Du lait comme ça vous plaît!
De petits ajouts au régime alimentaire
du troupeau produisent des changements vachement spectaculaires
à la composition du lait
Jusqu'à tout récemment, les seuls éléments
de choix qui s'offraient aux consommateurs en matière
de lait avaient trait au taux de gras et au type d'emballage.
Si l'ère du lait "à la carte" n'est pas
encore arrivée, elle approche cependant à grands
pas, à en juger par les récents travaux de l'équipe
du professeur Yvan Chouinard, du Département des sciences
animales.
Lors du colloque du Centre de recherche en sciences et technologies
du lait, qui avait lieu les 28 et 29 avril à Québec,
l'équipe du professeur Chouinard a présenté
les résultats de trois expériences concluantes
de contrôle alimentaire de la ration, menées sur
le plancher des vaches.
Dans la région de Drummondville, 12 propriétaires
de ferme ont accepté d'ajouter de l'huile de soya au régime
normal de leur troupeau pendant huit semaines.
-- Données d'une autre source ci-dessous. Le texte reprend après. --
(** * sam_opts.c: the global-option helpers of samtools

    A shallow embedding of [assign_short_opts], [parse_sam_global_opt],
    [sam_global_opt_help] and [sam_global_args_init], and the properties
    of the option table, the dispatcher and the settings structure that
    follow from the code. *)

From Stdlib Require Import ZArith String Ascii Lia.
From stdpp Require Import base tactics option list strings gmap.

Local Open Scope Z_scope.

(** ** The C machine model *)

(** A C computation finishes with a value, runs into undefined behaviour
    (an access outside an array, a null pointer handed to [strcmp]), or is
    still running when the step budget of a loop is used up. *)
Inductive outcome (A : Type) : Type :=
  | Done (a : A)
  | Undefined
  | OutOfFuel.
Arguments Done {A} a.
Arguments Undefined {A}.
Arguments OutOfFuel {A}.

#[global] Instance outcome_ret : MRet outcome := fun A a => Done a.
#[global] Instance outcome_bind : MBind outcome := fun A B f m =>
  match m with
  | Done a => f a
  | Undefined => Undefined
  | OutOfFuel => OutOfFuel
  end.

(** [int] is the 32-bit two's complement integer of the platforms samtools
    builds on.  The standard leaves signed overflow undefined; the model
    writes out the wrap-around the hardware performs. *)
Definition INT_MAX : Z := 2147483647.
Definition INT_MIN : Z := -2147483648.
Definition int_wrap (z : Z) : Z := (z + 2147483648) mod 4294967296 - 2147483648.

(** The terminator of a C string. *)
Definition NUL : ascii := "000"%char.

(** [char] to [int]: plain [char] is signed on the x86 targets, so codes
    from 128 on become negative; the 7-bit characters keep their code. *)
Definition int_of_char (c : ascii) : Z :=
  let n := Z.of_N (N_of_ascii c) in
  if n <? 128 then n else n - 256.

(** A [const char *] that is not null points to the characters before the
    terminator; [s[i]] may be read up to and including the terminator. *)
Definition str_at (s : list ascii) (i : Z) : outcome ascii :=
  if i <? 0 then Undefined
  else match s !! Z.to_nat i with
       | Some c => Done c
       | None => if i =? Z.of_nat (length s) then Done NUL else Undefined
       end.

(** Arrays are lists; an index outside the array is undefined. *)
Definition arr_get {A} (a : list A) (i : Z) : outcome A :=
  if i <? 0 then Undefined
  else match a !! Z.to_nat i with
       | Some x => Done x
       | None => Undefined
       end.

Definition arr_set {A} (a : list A) (i : Z) (x : A) : outcome (list A) :=
  if i <? 0 then Undefined
  else if i <? Z.of_nat (length a) then Done (<[Z.to_nat i := x]> a)
  else Undefined.

(** ** The option table *)

(** [struct option] of <getopt.h>.  [name] is a [const char *] (null in the
    terminating entry), [flag] an [int *] kept as an address. *)
Record struct_option : Type := {
  name : option string;
  has_arg : Z;
  flag : option Z;
  val : Z
}.

#[global] Instance struct_option_eq_dec : EqDecision struct_option.
Proof. solve_decision. Defined.

(** The assignment [lopts[j].val = v]. *)
Definition set_val (d : struct_option) (v : Z) : struct_option :=
  {| name := name d; has_arg := has_arg d; flag := flag d; val := v |}.

(** ** assign_short_opts *)

(** The variables of [assign_short_opts]: the read cursor [i], the write
    cursor [j] and the table [lopts]. *)
Record remap_state : Type := {
  ci : Z;
  cj : Z;
  tbl : list struct_option
}.

(** The loop test [shortopts && shortopts[i]]. *)
Definition remap_cond (shortopts : option (list ascii)) (st : remap_state)
  : outcome bool :=
  match shortopts with
  | None => Done false
  | Some s => c ← str_at s (ci st); Done (negb (Ascii.eqb c NUL))
  end.

(** One iteration: the body, then [i++, j++]. *)
Definition remap_body (s : list ascii) (st : remap_state) : outcome remap_state :=
  e ← arr_get (tbl st) (ci st);
  t1 ← arr_set (tbl st) (cj st) e;
  c ← str_at s (ci st);
  '(j, t2) ←
    (if Ascii.eqb c "-" then Done (cj st - 1, t1)
     else if negb (Ascii.eqb c ".") then
       d ← arr_get t1 (cj st);
       t2 ← arr_set t1 (cj st) (set_val d (int_of_char c));
       Done (cj st, t2)
     else Done (cj st, t1));
  Done {| ci := ci st + 1; cj := j + 1; tbl := t2 |}.

Fixpoint remap_loop (fuel : nat) (shortopts : option (list ascii))
    (st : remap_state) : outcome remap_state :=
  match fuel with
  | O => OutOfFuel
  | S fuel' =>
      b ← remap_cond shortopts st;
      if b : bool then
        match shortopts with
        | Some s => st' ← remap_body s st; remap_loop fuel' shortopts st'
        | None => Undefined
        end
      else Done st
  end.

(** The loop stops at the terminator at the latest, so one test more than
    the string has characters is all it can run. *)
Definition remap_fuel (shortopts : option (list ascii)) : nat :=
  match shortopts with
  | None => 1%nat
  | Some s => S (length s)
  end.

Definition assign_short_opts (lopts : list struct_option)
    (shortopts : option (list ascii)) : outcome (list struct_option) :=
  st ← remap_loop (remap_fuel shortopts) shortopts
         {| ci := 0; cj := 0; tbl := lopts |};
  e ← arr_get (tbl st) (ci st);
  arr_set (tbl st) (cj st) e.

(** The states the loop passes through at its test, from the call on. *)
Inductive remap_reach (s : list ascii) (t0 : list struct_option)
  : remap_state -> Prop :=
  | reach_init : remap_reach s t0 {| ci := 0; cj := 0; tbl := t0 |}
  | reach_step (st st' : remap_state) :
      remap_reach s t0 st ->
      remap_cond (Some s) st = Done true ->
      remap_body s st = Done st' ->
      remap_reach s t0 st'.

(** The characters of a string literal, for control strings. *)
Definition chars (s : string) : list ascii := list_ascii_of_string s.

(** The table as [getopt_long] reads it: the entries before the first one
    whose [name] is null. *)
Fixpoint active (t : list struct_option) : list struct_option :=
  match t with
  | [] => []
  | d :: t' => match name d with
               | None => []
               | Some _ => d :: active t'
               end
  end.

(** What the control string asks for, in the words of the specification:
    the descriptors not marked [-], in order, a letter assigned as the
    short form and [.] leaving the descriptor as it is. *)
Definition relabel (c : ascii) (d : struct_option) : struct_option :=
  if Ascii.eqb c "." then d else set_val d (int_of_char c).

Definition compacted (s : list ascii) (descs : list struct_option)
  : list struct_option :=
  (fun p => relabel p.1 p.2) <$> filter (fun p => p.1 ≠ "-"%char) (zip s descs).

Definition count_dash (s : list ascii) : nat :=
  length (filter (fun c => c = "-"%char) s).

(** ** Global settings *)

(** One parsed format option of htslib ([struct hts_opt]): the text it was
    parsed from, the tokenised key and the value, a number or a string.
    This layer never looks inside one. *)
Record hts_opt : Type := {
  opt_arg : string;
  opt_key : Z;
  opt_val : Z + string
}.

(** [htsFormat] of htslib: the scalar description of the format and the
    list of format options it owns ([opts], null when empty). *)
Record htsFormat : Type := {
  category : Z;
  format : Z;
  version_major : Z;
  version_minor : Z;
  compression : Z;
  compression_level : Z;
  opts : list hts_opt
}.

(** Modelled from the spec: [sam_global_args] is declared in sam_opts.h,
    which is not part of the sources at hand.  The specification gives it
    an input format, an output format and a verbosity counter; the code
    reaches them as [ga->in], [ga->out] and [ga->verbosity]. *)
Record sam_global_args : Type := {
  in_ : htsFormat;
  out : htsFormat;
  verbosity : Z
}.

Definition set_opts (f : htsFormat) (l : list hts_opt) : htsFormat :=
  {| category := category f; format := format f;
     version_major := version_major f; version_minor := version_minor f;
     compression := compression f; compression_level := compression_level f;
     opts := l |}.
Definition set_in (ga : sam_global_args) (f : htsFormat) : sam_global_args :=
  {| in_ := f; out := out ga; verbosity := verbosity ga |}.
Definition set_out (ga : sam_global_args) (f : htsFormat) : sam_global_args :=
  {| in_ := in_ ga; out := f; verbosity := verbosity ga |}.
Definition set_verbosity (ga : sam_global_args) (v : Z) : sam_global_args :=
  {| in_ := in_ ga; out := out ga; verbosity := v |}.

(** The two functions of htslib the dispatcher calls.  Each receives a
    pointer to the part of the settings it may change and the argument
    text, and returns its status with the new contents. *)
Class Htslib : Type := {
  hts_parse_opt_format : htsFormat -> option string -> Z * htsFormat;
  hts_opt_add : list hts_opt -> option string -> Z * list hts_opt
}.

(** ** parse_sam_global_opt *)

(** What goes to [stderr]: the one [fprintf] of the dispatcher, with the
    pointer handed to its [%s]. *)
Inductive stderr_event : Type :=
  | Unexpected_global_option (arg : option string).

(** The [while] loop.  [k] is how far [lopt] has moved from the start of
    the table.  The result is the state in which the loop is left, by its
    test or by a [break]. *)
Fixpoint dispatch_loop `{Htslib} (fuel : nat) (c : Z) (optarg : option string)
    (lopts : list struct_option) (k : Z) (r : Z) (ga : sam_global_args)
  : outcome (Z * Z * sam_global_args) :=
  match fuel with
  | O => OutOfFuel
  | S fuel' =>
      d ← arr_get lopts k;
      match name d with
      | None => Done (k, r, ga)
      | Some nm =>
          if negb (c =? val d) then
            dispatch_loop fuel' c optarg lopts (k + 1) r ga
          else if String.eqb nm "input-fmt" then
            let '(r', f) := hts_parse_opt_format (in_ ga) optarg in
            Done (k, r', set_in ga f)
          else if String.eqb nm "input-fmt-option" then
            let '(r', l) := hts_opt_add (opts (in_ ga)) optarg in
            Done (k, r', set_in ga (set_opts (in_ ga) l))
          else if String.eqb nm "output-fmt" then
            let '(r', f) := hts_parse_opt_format (out ga) optarg in
            Done (k, r', set_out ga f)
          else if String.eqb nm "output-fmt-option" then
            let '(r', l) := hts_opt_add (opts (out ga)) optarg in
            Done (k, r', set_out ga (set_opts (out ga) l))
          else if String.eqb nm "verbose" then
            Done (k, r, set_verbosity ga (int_wrap (verbosity ga + 1)))
          else
            dispatch_loop fuel' c optarg lopts k r ga
      end
  end.

(** The dispatcher: the status, the settings as it leaves them and what it
    wrote to [stderr]. *)
Definition parse_sam_global_opt `{Htslib} (fuel : nat) (c : Z)
    (optarg : option string) (lopt : list struct_option) (ga : sam_global_args)
  : outcome (Z * sam_global_args * list stderr_event) :=
  '(k, r, ga') ← dispatch_loop fuel c optarg lopt 0 0 ga;
  d ← arr_get lopt k;
  match name d with
  | None => Done (-1, ga', [Unexpected_global_option (name d)])
  | Some _ => Done (r, ga', [])
  end.

(** ** sam_global_opt_help *)

Definition nl : string := String "010" EmptyString.

(** The first [fprintf] of an iteration. *)
Definition help_header (c : ascii) : string :=
  if Ascii.eqb c "." then "      --"
  else "  -" ++ String c ", --".

(** The chain of [strcmp]s that prints the description. *)
Definition help_text (nm : string) : string :=
  if String.eqb nm "input-fmt" then
    "input-fmt FORMAT[,OPT[=VAL]]..." ++ nl ++
    "               Specify input format (SAM, BAM, CRAM)" ++ nl
  else if String.eqb nm "input-fmt-option" then
    "input-fmt-option OPT[=VAL]" ++ nl ++
    "               Specify a single input file format option in the form" ++ nl ++
    "               of OPTION or OPTION=VALUE" ++ nl
  else if String.eqb nm "output-fmt" then
    "output-fmt FORMAT[,OPT[=VAL]]..." ++ nl ++
    "               Specify output format (SAM, BAM, CRAM)" ++ nl
  else if String.eqb nm "output-fmt-option" then
    "output-fmt-option OPT[=VAL]" ++ nl ++
    "               Specify a single output file format option in the form" ++ nl ++
    "               of OPTION or OPTION=VALUE" ++ nl
  else if String.eqb nm "verbose" then
    "verbose" ++ nl ++
    "               Increment level of verbosity" ++ nl
  else "".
Le volume de lait
produit et sa composition en protéines n'ont pas été
affectés par ce changement, a constaté l'étudiante-chercheure
Nathalie Plourde. Par contre, le contenu en matières grasses
du lait a diminué de 19 % chez les vaches qui ont reçu
1 litre d'huile de soya par jour. Plus intéressant encore,
le contenu en acide linoléique conjugué (ALC) -
un type de gras qui préviendrait le cancer, l'artériosclérose,
le diabète et même l'obésité! - a
augmenté par un facteur de 2,6.
Les chercheurs ont aussi évalué l'effet de l'ajout
d'ALC dans la ration de vaches de huit fermes situées
dans les régions de Beauce et de Bellechasse. Ces molécules
aux étonnantes vertus étaient servies sous forme
de sels de calcium d'ALC pour éviter leur dégradation
dans l'estomac de la vache. Là encore, ce supplément
n'a produit aucun effet négatif sur la production de lait
ou de protéines, signale l'étudiante-chercheure
Rachel Gervais. Côté positif, la production de matières
grasses a chuté, jusqu'à 34 % dans certains cas,
la teneur en matières grasses a diminué jusqu'à
29 % et la proportion de bons acides gras a augmenté,
tout cela sans que la santé des vaches n'en souffre.
Enfin, au Lac-Saint-Jean, l'équipe d'Yvan Chouinard a
ajouté 2 kg de graines de lin, une source importante d'acides
gras oméga-3, au menu quotidien de huit vaches laitières.
Ces acides gras auraient un effet préventif important
sur les maladies cardiovasculaires - chez l'humain, bien sûr!
-, mais le Canadien moyen en consomme très peu. Le test
s'est avéré concluant puisque le contenu en acide
linolénique oméga-3 a doublé dans le lait
des vaches qui ont consommé le lin torréfié
ou micronisé, a constaté l'étudiante-chercheure
Marilou Laprise.
"Ces expériences laissent entrevoir la possibilité
de développer des outils efficaces qui permettront aux
producteurs laitiers de contrôler la composition du lait
acheminé aux usines de transformation", conclut le
professeur Chouinard. Et le plus beau de l'affaire est que, contrairement
aux OGM et au clonage, la modification du régime alimentaire
de la vache ne risque pas de provoquer de levées de boucliers!